Last month was a particularly good one for the Australian dollar, which was one of the better performers in the G10. Sticky inflation and a reasonably solid growth performance suggest that the Reserve Bank of Australia may adopt a more gradual approach to cuts than its peers, with the latest meeting minutes suggesting that one was unlikely soon. Markets, however, now now see a first rate reduction by year-end as more likely than not, which we think is overly aggressive.

Attention this week will be on communications from RBA governor Bullock, who will be speaking on two occasions on Thursday. We expect her to once again rule out a near-term rate cut, while emphasising upside risks to inflation. In the meantime, revised August PMI figures and the Q2 GDP report (both on Wednesday) could be market movers. Economists expect the latter to show a mild acceleration in growth relative to the near flat expansion from Q1.

USD

For all the fretting about a US slowdown, most economic indicators continue to be consistent with steady growth and a solid performance of the labour market, cementing our stance that a recession is not in the offing anytime soon. We are paying particularly close attention to the weekly jobless claims indicator, and it continues to bounce around near all time lows relative to the size of the US labour force. Second-quarter GDP growth was revised higher last week on stronger consumer spending, though this is admittedly a lagging data point.

The key test comes this Friday as the August labour report is due to come out. Markets are pricing in about a one-third chance of a 50bp cut from the Fed at its September meeting (18/09), but we think this is too much and expect that a solid NFP print will confirm our view. Another sizable downside surprise, however, could raise expectations for a bumper cut, and would almost certainly trigger fresh downside in the US currency.

NZD

As mentioned, the New Zealand dollar was the only currency in the G10 to rally against the US dollar last week, ending nearly 1% higher. Indeed, August was a very good one for NZD, with the high-beta currency performing particularly well in an environment of easing bets in favour of lower Federal Reserve rates.

The Reserve Bank of New Zealand delivered a surprise rate cut in August, however, and with further aggressive cuts on the cards, we think that a near-term retracement could be in the offing. At its August meeting, the RBNZ sharply lowered its expected path for rates to 3.85% by the end of 2025, down from 5.14% at its May meeting. Traders think that even this may be conservative, with swaps currently pricing in more than 200bps of cuts to around 3.2% through to the end of next year.

CNY

The yuan’s rally continued last week, with the USD/CNY exchange rate falling below the 7.10 mark for the first time this year, while also sliding to its lowest position since June 2023. With investors now smelling rate cuts in the US, Asia FX can finally catch a breath. That said, domestic news has not been particularly encouraging of late, and further gloom could cap gains in the region’s currencies.

China’s PMIs are flattening, and the property market slump has extended despite stimulative efforts from the country’s authorities.
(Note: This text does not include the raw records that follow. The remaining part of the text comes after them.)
Lemma printk_output_ok s : forall r, recording r -> exists r', printk_output s r = Some r' /\ recording r' /\ recorded r' = recorded r ++ s.
Proof.
  induction s as [|c s IH]; intros r Hr; [exists r; rewrite app_nil_r; done|]. destruct Hr as [Hl Hp Hn Hf]. cbn [printk_output].
  rewrite store_at by (unfold RECORD_SZ in *; lia). cbn [mbind option_bind]. set (t := <[length_ r := c]> (text r)).
  assert (Et : take (S (length_ r)) t = take (length_ r) (text r) ++ [c]) by (apply take_insert_end; unfold RECORD_SZ in *; lia).
  assert (Hlt : length t = RECORD_SZ) by (unfold t; rewrite length_insert; done).
  assert (Hll : length (take (length_ r) (text r)) = length_ r) by (rewrite length_take; unfold RECORD_SZ in *; lia).
  match goal with |- context [printk_output s ?x] => set (r1 := x) end. assert (H1 : recording r1 /\ recorded r1 = recorded r ++ [c]).
  { unfold r1, recorded. destruct ((c =? 10) || (S (length_ r) =? RECORD_SZ - 1)%nat) eqn:Ec; cbn [text length_ emitted].
    - rewrite take_0, app_nil_r, concat_app, Et. cbn [concat]. rewrite app_nil_r, <- app_assoc. split; [|done].
      split; cbn [text length_ emitted]; [done | unfold RECORD_SZ; lia | rewrite take_0; apply not_elem_of_nil|].
      apply Forall_app. split; [done|]. apply Forall_singleton. split; [rewrite length_app; cbn; unfold RECORD_SZ in *; lia|]. split.
      + intros i Hi. rewrite length_app. cbn. destruct (decide (i < length_ r)%nat) as [Hlt' | Hge].
        * rewrite lookup_app_l in Hi by lia. destruct Hn. apply list_elem_of_lookup. eauto.
        * apply lookup_lt_Some in Hi. rewrite length_app in Hi. cbn in Hi. lia.
      + rewrite last_snoc, length_app, Hll. cbn [length]. apply orb_prop in Ec as [->%Z.eqb_eq | E%Nat.eqb_eq]; [left; done | right; lia].
    - apply orb_false_iff in Ec as [E1%Z.eqb_neq E2%Nat.eqb_neq]. rewrite Et, app_assoc. split; [|done].
      split; cbn [text length_ emitted]; [done | unfold RECORD_SZ in *; lia | | done]. rewrite Et. set_solver. }
  destruct H1 as [H1 E1]. destruct (IH r1 H1) as (r' & E' & H' & E2). exists r'. split; [done|]. split; [done|]. rewrite E2, E1, <- app_assoc. done.
Qed.
Lemma output_all_ok cs : forall r, recording r -> exists r', output_all cs r = Some r' /\ recording r' /\ recorded r' = recorded r ++ concat cs.
Proof.
  induction cs as [|s cs IH]; intros r Hr; [exists r; rewrite app_nil_r; done|]. cbn [output_all concat].
  destruct (printk_output_ok s r Hr) as (r1 & E1 & H1 & F1). rewrite E1. cbn [mbind option_bind].
  destruct (IH r1 H1) as (r2 & E2 & H2 & F2). exists r2. rewrite F2, F1, app_assoc. done.
Qed.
The country’s economic surprise index from Citibank has fallen since April, declining to its lowest level in almost a year last month. This week’s important release will be Caixin services PMI, out on Wednesday, which will close out the business activity calendar for August.

JPY

The recovery in the Japanese currency almost completely lost steam in August, with the USD/JPY pair spending much of the month within a narrow range, at a time when every other G10 currency posted solid gains on the dollar. But, the outlook for the yen is far from devoid of optimism, particularly as BoJ governor Ueda suggested last month that recent market volatility would not derail plans for higher rates. This hawkish stance was reinforced by Friday’s Tokyo CPI data, which showed an uptick in both the main and core inflation rates.

The Bank of Japan is not seen raising rates again at its September meeting (20/09), although Ueda could hint at another hike by year-end should data in the interim warrant further action. This includes the July wage growth (Thursday), second quarter GDP (09/09) and August inflation data (20/09).